Go through the entries below and copy every line that holds the word "reflexivity".

(Stored data)
········

(** The theorem at a build whose inherited execution changes the command
    table in place. *)
Lemma X5_witness :
  let σ0 := Scenario.start Scenario.environ_on Scenario.world_ext in
  let out := build_cythonized.invoke "/" MODULES_TO_COMPILE (Some Scenario.Cython_ok)
               Scenario.inherited_ok Scenario.inherited_caching σ0 in
  ((EvInherited Pfinalize_options ∉ new_events σ0 out.2) ∧
   (∀ l o, heap Scenario.world_ext !! l = Some o → heap (wld out.2) !! l = Some o)) ∨
  (∃ w3 r1 w4,
     (∀ l o, heap Scenario.world_ext !! l = Some o → heap w3 !! l = Some o) ∧
     heap Scenario.world_ext `prefix_of` heap w3 ∧
     Scenario.inherited_ok w3 = (r1, w4) ∧
     match r1 with
     | Raised _ => out.1 = r1 ∧ wld out.2 = w4
     | Ok _ => heap (wld out.2) = heap (Scenario.inherited_caching w4).2
     end).
Proof.
  intros σ0 out.
  apply (X5_the_step_only_adds_objects
           "/" MODULES_TO_COMPILE (Some Scenario.Cython_ok)
           Scenario.inherited_ok Scenario.inherited_caching
           (build_cythonized.__init__ Scenario.environ_on) Scenario.world_ext [] []
           out.1 out.2).
  vm_compute. reflexivity.
Defined.




(** * Properties of selector resolution (line 106) *)

Lemma str_app_nil_l s : "" +:+ s = s.
Proof. reflexivity. Qed.

Lemma str_app_cons c s t : String c s +:+ t = String c (s +:+ t).
Proof. reflexivity. Qed.

Lemma str_app_assoc s t u : (s +:+ t) +:+ u = s +:+ (t +:+ u).
Proof.
  induction s as [|c s IH]; [done|]. rewrite !str_app_cons. by rewrite IH.
Qed.

Lemma str_length_app s t : String.length (s +:+ t) = String.length s + String.length t.
Proof.
  induction s as [|c s IH]; [done|]. rewrite str_app_cons. simpl. by rewrite IH.
Qed.

Lemma str_app_inv_tail s1 s2 t : s1 +:+ t = s2 +:+ t → s1 = s2.
Proof.
  revert s2. induction s1 as [|c s1 IH]; intros [|c2 s2] H.
  - done.
  - exfalso. apply (f_equal String.length) in H.
    rewrite str_app_nil_l, str_app_cons in H. simpl in H.
    rewrite str_length_app in H. lia.
  - exfalso. apply (f_equal String.length) in H.
    rewrite str_app_nil_l, str_app_cons in H. simpl in H.
    rewrite str_length_app in H. lia.
  - rewrite !str_app_cons in H. injection H as -> H. f_equal. by apply IH.
Qed.

(** With a pattern of one character, [replace] is a substitution character
    by character. *)
Lemma replace_single a new s : PyStr.replace s (String a "") new = subst_char a new s.
Proof.
  unfold PyStr.replace. induction s as [|c s IH]; [done|].
  assert (Hp : String.prefix (String a "") (String c s) = bool_decide (c = a)).
  { simpl. destruct (Ascii.ascii_dec a c) as [->|Hne].
    - rewrite bool_decide_eq_true_2 by done. by destruct s.
    - rewrite bool_decide_eq_false_2 by congruence. done. }
  cbn [PyStr.replace_from subst_char]. rewrite Hp. cbn [String.length Nat.sub].
  rewrite IH. destruct (decide (c = a)).
  - by rewrite bool_decide_eq_true_2.
  - by rewrite bool_decide_eq_false_2.
Qed.

Lemma subst_char_app a new s1 s2 :
  subst_char a new (s1 +:+ s2) = subst_char a new s1 +:+ subst_char a new s2.
Proof.
  induction s1 as [|c s1 IH]; [done|]. rewrite str_app_cons. simpl.
  destruct (decide (c = a)).
  - by rewrite IH, str_app_assoc.
  - by rewrite IH, str_app_cons.
Qed.

Lemma subst_char_absent a new s : occurs a s = false → subst_char a new s = s.
Proof.
  induction s as [|c s IH]; [done|]. simpl. intros H.
  apply orb_false_iff in H as [Hc Hs]. apply bool_decide_eq_false in Hc.
  rewrite decide_False by done. by rewrite IH.
Qed.

Lemma subst_char_round_trip a b s :
  a ≠ b → occurs b s = false →
  subst_char b (String a "") (subst_char a (String b "") s) = s.
Proof.
  intros Hab. induction s as [|c s IH]; [done|]. simpl. intros H.
  apply orb_false_iff in H as [Hc Hs]. apply bool_decide_eq_false in Hc.
  destruct (decide (c = a)) as [->|Hne].
  - rewrite str_app_cons, str_app_nil_l. simpl. rewrite decide_True by done.
    rewrite str_app_cons, str_app_nil_l. by rewrite IH.
  - simpl. rewrite decide_False by done. by rewrite IH.
Qed.

(** X7: on line 106 the replacement works character by character, so it
    commutes with concatenation, and the pattern of a selector is built
    from its parts: a name without a dot becomes the name followed by
    ".py"; a wildcard selector "pkg.*" becomes the path of pkg, the
    separator and "*.py", the star untouched; and the pattern list of a
    concatenation of selector lists is the concatenation of the pattern
    lists, in the same order. *)
Theorem X7_patterns_are_built_from_the_parts_of_the_selector (sep : string) :
  (∀ s1 s2, PyStr.replace (s1 +:+ s2) "." sep
            = PyStr.replace s1 "." sep +:+ PyStr.replace s2 "." sep) ∧
  (∀ name, occurs dot name = false →
           build_cythonized.files sep [name] = [name +:+ ".py"]) ∧
  (∀ pkg, build_cythonized.files sep [pkg +:+ ".*"]
          = [PyStr.replace pkg "." sep +:+ sep +:+ "*.py"]) ∧
  (∀ pkg name, occurs dot name = false →
           build_cythonized.files sep [pkg +:+ "." +:+ name]
           = [PyStr.replace pkg "." sep +:+ sep +:+ name +:+ ".py"]) ∧
  (∀ l1 l2, build_cythonized.files sep (l1 ++ l2)
            = build_cythonized.files sep l1 ++ build_cythonized.files sep l2).
Proof.
  assert (Happ : ∀ s1 s2, PyStr.replace (s1 +:+ s2) "." sep
            = PyStr.replace s1 "." sep +:+ PyStr.replace s2 "." sep).
  { intros s1 s2. change "." with (String dot ""). rewrite !replace_single.
    apply subst_char_app. }
  assert (Hplain : ∀ name, occurs dot name = false → PyStr.replace name "." sep = name).
  { intros name H. change "." with (String dot ""). rewrite replace_single.
    by apply subst_char_absent. }
  assert (Hdot : PyStr.replace "." "." sep = sep).
  { change "." with (String dot ""). rewrite replace_single. simpl.
    clear. induction sep as [|c s IH]; [done|].
    rewrite str_app_cons. by rewrite IH. }
  unfold build_cythonized.files. split_and!.
  - done.
  - intros name H. rewrite fmap_cons, fmap_nil. by rewrite Hplain.
  - intros pkg. rewrite fmap_cons, fmap_nil. rewrite Happ.
    change ".*" with ("." +:+ "*"). rewrite Happ, Hdot, (Hplain "*") by done.
    by rewrite !str_app_assoc.
  - intros pkg name H. rewrite fmap_cons, fmap_nil.
    rewrite !Happ, Hdot, (Hplain name) by done.
    by rewrite !str_app_assoc.
  - intros l1 l2. by rewrite fmap_app.
Qed.

(** X8: selector resolution loses nothing.  When the path separator is a
    single character other than the dot, and no selector contains it, two
    selector lists with the same pattern list are the same list; in
    particular distinct selectors give distinct patterns. *)
Theorem X8_distinct_selectors_give_distinct_patterns
    (c : Strings.Ascii.ascii) (l1 l2 : list string) :
  c ≠ dot →
  (∀ name, name ∈ l1 ++ l2 → occurs c name = false) →
  build_cythonized.files (String c "") l1 = build_cythonized.files (String c "") l2 →
  l1 = l2.
Proof.
  intros Hc. unfold build_cythonized.files.
  revert l2. induction l1 as [|n1 l1 IH]; intros [|n2 l2] Hfree H; try done.
  rewrite !fmap_cons in H. injection H as Hn Hl.
  apply str_app_inv_tail in Hn.
  change (PyStr.replace n1 (String dot "") (String c "")
          = PyStr.replace n2 (String dot "") (String c "")) in Hn.
  rewrite !replace_single in Hn.
  assert (n1 = n2) as <-.
  { rewrite <- (subst_char_round_trip dot c n1), <- (subst_char_round_trip dot c n2).
    - by rewrite Hn.
    - done.
    - apply Hfree. apply elem_of_app. right. by left.
    - done.
    - apply Hfree. apply elem_of_app. left. by left. }
  f_equal. apply IH; [|done].
  intros name Hin. apply Hfree. apply elem_of_app in Hin as [Hin|Hin].
  - apply elem_of_app. left. by right.
  - apply elem_of_app. right. by right.
Qed.

(** The theorem at the selectors of the script, with "/" as separator. *)
Lemma X8_witness :
  MODULES_TO_COMPILE = MODULES_TO_COMPILE.
Proof.
  apply (X8_distinct_selectors_give_distinct_patterns (Strings.Ascii.ascii_of_nat 47)).
  - vm_compute. discriminate.
  - intros name Hin. apply list_elem_of_In in Hin. vm_compute in Hin.
    repeat (destruct Hin as [<-|Hin]; [reflexivity|]). done.
  - reflexivity.
Defined.

(** * Properties of the rest of the script *)

(** X9: the group "all" (lines 45-47) holds exactly the packages of the
    groups the dict had before: a package is in "all" if and only if some
    group lists it.  Every other group is left as it was. *)
Theorem X9_all_is_the_union_of_the_groups (d : gmap string Script.group) :
  (∃ U, Script.add_all d !! "all" = Some (Script.GSet U) ∧
        ∀ p, p ∈ U ↔ ∃ k g, d !! k = Some g ∧ p ∈ Script.packages g) ∧
  (∀ k, k ≠ "all" → Script.add_all d !! k = d !! k).
Proof.
  unfold Script.add_all. split.
  - eexists. split; [apply lookup_insert_eq|].
    intros p. rewrite elem_of_union_list. split.
    + intros (X & HX & Hp). apply list_elem_of_fmap in HX as (g & -> & Hg).
      apply list_elem_of_fmap in Hg as ([k g'] & -> & Hkg).
      apply elem_of_map_to_list in Hkg. by exists k, g'.
    + intros (k & g & Hk & Hp). exists (Script.packages g). split; [|done].
      apply list_elem_of_fmap. exists g. split; [done|].
      apply list_elem_of_fmap. exists (k, g). split; [done|].
      by apply elem_of_map_to_list.
  - intros k Hk. by rewrite lookup_insert_ne.
Qed.

(** X10: lines 45-50 together never fail, whatever groups the dict
    holds: "cythonize" is "all" with the Cython requirement added and
    nothing else, "all" is unchanged by line 50, and every other group is
    as in the literal.  For the groups of the script, "all" has 12
    packages and "cythonize" 13, and the requirement is the one
    [setup_reqs] asks for when the flag is set. *)
Theorem X10_cythonize_is_all_plus_Cython (d : gmap string Script.group) :
  (∃ U d',
     Script.add_all d !! "all" = Some (Script.GSet U) ∧
     Script.add_cythonize (Script.add_all d) = Ok d' ∧
     d' !! "cythonize" = Some (Script.GSet (U ∪ {["Cython >= 0.28.5"]})) ∧
     d' !! "all" = Some (Script.GSet U) ∧
     (∀ p, p ∈ U ∪ {["Cython >= 0.28.5"]} ↔ p ∈ U ∨ p = "Cython >= 0.28.5") ∧
     (∀ k, k ≠ "all" → k ≠ "cythonize" → d' !! k = d !! k)) ∧
  (∃ d', Script.extras_require = Ok d' ∧
         (size <$> (Script.packages <$> d' !! "all")) = Some 12 ∧
         (size <$> (Script.packages <$> d' !! "cythonize")) = Some 13 ∧
         setup_reqs Scenario.environ_on = ["Cython >= 0.28.5"] ∧
         ∀ p, p ∈ setup_reqs Scenario.environ_on →
              ∃ g, d' !! "cythonize" = Some g ∧ p ∈ Script.packages g).
Proof.
  split.
  - unfold Script.add_cythonize, Script.add_all. rewrite lookup_insert_eq.
    eexists _, _. split_and!; try reflexivity.
    + apply lookup_insert_eq.
    + rewrite lookup_insert_ne by done. apply lookup_insert_eq.
    + intros p. rewrite elem_of_union, elem_of_singleton. done.
    + intros k H1 H2. by rewrite !lookup_insert_ne.
  - unfold Script.extras_require, Script.add_cythonize, Script.add_all.
    rewrite lookup_insert_eq. eexists. split; [reflexivity|].
    rewrite lookup_insert_ne by done. rewrite !lookup_insert_eq.
    split_and!.
    + vm_compute. reflexivity.
    + vm_compute. reflexivity.
    + reflexivity.
    + intros p Hp. eexists. split; [reflexivity|].
      apply list_elem_of_singleton in Hp as ->. simpl.
      apply elem_of_union. right. by apply elem_of_singleton.
Qed.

········

**Solution below:**
  vm_compute. reflexivity.
Proof. reflexivity. Qed.
Proof. reflexivity. Qed.
    repeat (destruct Hin as [<-|Hin]; [reflexivity|]). done.
  - reflexivity.
    eexists _, _. split_and!; try reflexivity.
    rewrite lookup_insert_eq. eexists. split; [reflexivity|].
    + vm_compute. reflexivity.
    + vm_compute. reflexivity.
    + reflexivity.
    + intros p Hp. eexists. split; [reflexivity|].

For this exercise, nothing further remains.